What is expected is a word-for-word copy of all the entries.

Dataset entries:
================================

(** ** The rounds of each step *)

Lemma drain_rounds c op c' ups :
  drainInflightData c op = Ok (c', ups) →
  ∃ a b, mapR (worker_id (WM c)) ups = Ok a ∧ c' = with_rounds c [Pause <$> a; WaitDataDrain <$> b].
Proof.
  unfold drainInflightData. intros ([us n] & _ & Hrun)%bind_Ok_inv.
  apply bind_Ok_inv in Hrun as (a & Ha & Hrun). apply bind_Ok_inv in Hrun as (b & Hb & Hrun).
  simplify_eq. exists a, b. split; [done|]. by rewrite !send_round_with, with_rounds_app.
Qed.

Lemma migrateState_rounds c plan c' :
  migrateState c plan = Ok c' → ∃ r, c' = with_rounds c [r].
Proof. unfold migrateState. intros (r & _ & [= <-])%bind_Ok_inv. by exists r. Qed.

(** What the upstream tasks are told, and which these are. *)
Record routing_update (c : Coordinator) (p : Prepared) (ups : list ptr) (ids : list Z)
    (add remove : list DownstreamInfo) (routing : option (list BucketRange)) : Prop := {
  ru_ids : mapR (worker_id (WM c)) ups = Ok ids;
  ru_add : mapR (downstream_info (WM c)) (newWorkers p) = Ok add;
  ru_remove : mapR (downstream_info (WM c)) (removedWorkers p) = Ok remove;
  ru_routing : op_Stateful (targetOperator p) = true →
    ∃ t ranges, KeyPartitions c !! op_Name (targetOperator p) = Some t ∧
      Serialize t = Ok ranges ∧ routing = Some ranges
}.

Lemma notify_rounds c p ups c' :
  notifyUpstreamTasks c p ups = Ok c' →
  ∃ ids add remove routing, routing_update c p ups ids add remove routing ∧
    c' = with_rounds c [(λ w, UpdateDownstreamRouting w add remove routing) <$> ids].
Proof.
  unfold notifyUpstreamTasks. intros (add & Hadd & Hrun)%bind_Ok_inv.
  apply bind_Ok_inv in Hrun as (remove & Hremove & Hrun).
  apply bind_Ok_inv in Hrun as (routing & Hrouting & Hrun).
  apply bind_Ok_inv in Hrun as (ids & Hids & [= <-]). exists ids, add, remove, routing.
  split; [split; try done|done]. intros Hst. rewrite Hst in Hrouting.
  apply bind_Ok_inv in Hrouting as (t & Ht & (ranges & Hr & [= <-])%bind_Ok_inv).
  exists t, ranges. unfold must, must_or in Ht. destruct (_ !! _); [|done]. by injection Ht as ->.
Qed.

Lemma resume_rounds c ups c' :
  resumeUpstreams c ups = Ok c' →
  ∃ ids, mapR (worker_id (WM c)) ups = Ok ids ∧ c' = with_rounds c [Resume <$> ids].
Proof. unfold resumeUpstreams. intros (ids & ? & [= <-])%bind_Ok_inv. by exists ids. Qed.

Lemma rescaleTasks_state c p n c' :
  rescaleTasksStopAndRestart c p n = Ok c' →
  ∃ r, c' = set_Plan (with_rounds c [r])
              (<[op_Name (targetOperator p) := updatedWorkers p]> (plan_of c)).
Proof.
  unfold rescaleTasksStopAndRestart. intros ([infos routing] & _ & Hrun)%bind_Ok_inv.
  apply bind_Ok_inv in Hrun as (new & _ & Hrun).
  apply bind_Ok_inv in Hrun as (rem & _ & [= <-]). eexists. by rewrite send_round_with.
Qed.

Lemma fastForward_rounds c op ch c' :
  fastForward c op ch = Ok c' →
  ∃ t routing msgs, KeyPartitions c !! op_Name op = Some t ∧ Serialize t = Ok routing ∧
    mapR (fast_forward_msg (WM c) routing) (go_range ch) = Ok msgs ∧ c' = with_rounds c [msgs].
Proof.
  unfold fastForward. intros ([] & _ & Hrun)%bind_Ok_inv.
  apply bind_Ok_inv in Hrun as (t & Ht & Hrun). apply bind_Ok_inv in Hrun as (routing & Hr & Hrun).
  apply bind_Ok_inv in Hrun as (msgs & Hm & [= <-]). exists t, routing, msgs.
  unfold must, must_or in Ht. destruct (_ !! _); [|done]. by injection Ht as ->.
Qed.

Lemma waitInbound_rounds c receivers c' :
  waitAllInboundPeersToConnect c receivers = Ok c' →
  ∃ r, Forall2 (λ id m, ∃ p, GetWorker (WM c) id = Ok p ∧ ∃ w, worker_id (WM c) p = Ok w ∧
                       m = WaitAllInboundPeersToConnect w) receivers r ∧
    c' = with_rounds c [r].
Proof.
  unfold waitAllInboundPeersToConnect. intros (r & Hr%mapR_Ok & [= <-])%bind_Ok_inv.
  exists r. split; [|done]. eapply Forall2_impl; [exact Hr|]. intros id m Hm.
  apply bind_Ok_inv in Hm as (p & Hp & (w & Hw & [= <-])%bind_Ok_inv). eauto.
Qed.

================================

■ SOLUTION TO THIS PROBLEM:
(** ** The rounds of each step *)

Lemma drain_rounds c op c' ups :
  drainInflightData c op = Ok (c', ups) →
  ∃ a b, mapR (worker_id (WM c)) ups = Ok a ∧ c' = with_rounds c [Pause <$> a; WaitDataDrain <$> b].
Proof.
  unfold drainInflightData. intros ([us n] & _ & Hrun)%bind_Ok_inv.
  apply bind_Ok_inv in Hrun as (a & Ha & Hrun). apply bind_Ok_inv in Hrun as (b & Hb & Hrun).
  simplify_eq. exists a, b. split; [done|]. by rewrite !send_round_with, with_rounds_app.
Qed.

Lemma migrateState_rounds c plan c' :
  migrateState c plan = Ok c' → ∃ r, c' = with_rounds c [r].
Proof. unfold migrateState. intros (r & _ & [= <-])%bind_Ok_inv. by exists r. Qed.

(** What the upstream tasks are told, and which these are. *)
Record routing_update (c : Coordinator) (p : Prepared) (ups : list ptr) (ids : list Z)
    (add remove : list DownstreamInfo) (routing : option (list BucketRange)) : Prop := {
  ru_ids : mapR (worker_id (WM c)) ups = Ok ids;
  ru_add : mapR (downstream_info (WM c)) (newWorkers p) = Ok add;
  ru_remove : mapR (downstream_info (WM c)) (removedWorkers p) = Ok remove;
  ru_routing : op_Stateful (targetOperator p) = true →
    ∃ t ranges, KeyPartitions c !! op_Name (targetOperator p) = Some t ∧
      Serialize t = Ok ranges ∧ routing = Some ranges
}.

Lemma notify_rounds c p ups c' :
  notifyUpstreamTasks c p ups = Ok c' →
  ∃ ids add remove routing, routing_update c p ups ids add remove routing ∧
    c' = with_rounds c [(λ w, UpdateDownstreamRouting w add remove routing) <$> ids].
Proof.
  unfold notifyUpstreamTasks. intros (add & Hadd & Hrun)%bind_Ok_inv.
  apply bind_Ok_inv in Hrun as (remove & Hremove & Hrun).
  apply bind_Ok_inv in Hrun as (routing & Hrouting & Hrun).
  apply bind_Ok_inv in Hrun as (ids & Hids & [= <-]). exists ids, add, remove, routing.
  split; [split; try done|done]. intros Hst. rewrite Hst in Hrouting.
  apply bind_Ok_inv in Hrouting as (t & Ht & (ranges & Hr & [= <-])%bind_Ok_inv).
  exists t, ranges. unfold must, must_or in Ht. destruct (_ !! _); [|done]. by injection Ht as ->.
Qed.

Lemma resume_rounds c ups c' :
  resumeUpstreams c ups = Ok c' →
  ∃ ids, mapR (worker_id (WM c)) ups = Ok ids ∧ c' = with_rounds c [Resume <$> ids].
Proof. unfold resumeUpstreams. intros (ids & ? & [= <-])%bind_Ok_inv. by exists ids. Qed.

Lemma rescaleTasks_state c p n c' :
  rescaleTasksStopAndRestart c p n = Ok c' →
  ∃ r, c' = set_Plan (with_rounds c [r])
              (<[op_Name (targetOperator p) := updatedWorkers p]> (plan_of c)).
Proof.
  unfold rescaleTasksStopAndRestart. intros ([infos routing] & _ & Hrun)%bind_Ok_inv.
  apply bind_Ok_inv in Hrun as (new & _ & Hrun).
  apply bind_Ok_inv in Hrun as (rem & _ & [= <-]). eexists. by rewrite send_round_with.
Qed.

Lemma fastForward_rounds c op ch c' :
  fastForward c op ch = Ok c' →
  ∃ t routing msgs, KeyPartitions c !! op_Name op = Some t ∧ Serialize t = Ok routing ∧
    mapR (fast_forward_msg (WM c) routing) (go_range ch) = Ok msgs ∧ c' = with_rounds c [msgs].
Proof.
  unfold fastForward. intros ([] & _ & Hrun)%bind_Ok_inv.
  apply bind_Ok_inv in Hrun as (t & Ht & Hrun). apply bind_Ok_inv in Hrun as (routing & Hr & Hrun).
  apply bind_Ok_inv in Hrun as (msgs & Hm & [= <-]). exists t, routing, msgs.
  unfold must, must_or in Ht. destruct (_ !! _); [|done]. by injection Ht as ->.
Qed.

Lemma waitInbound_rounds c receivers c' :
  waitAllInboundPeersToConnect c receivers = Ok c' →
  ∃ r, Forall2 (λ id m, ∃ p, GetWorker (WM c) id = Ok p ∧ ∃ w, worker_id (WM c) p = Ok w ∧
                       m = WaitAllInboundPeersToConnect w) receivers r ∧
    c' = with_rounds c [r].
Proof.
  unfold waitAllInboundPeersToConnect. intros (r & Hr%mapR_Ok & [= <-])%bind_Ok_inv.
  exists r. split; [|done]. eapply Forall2_impl; [exact Hr|]. intros id m Hm.
  apply bind_Ok_inv in Hm as (p & Hp & (w & Hw & [= <-])%bind_Ok_inv). eauto.
Qed.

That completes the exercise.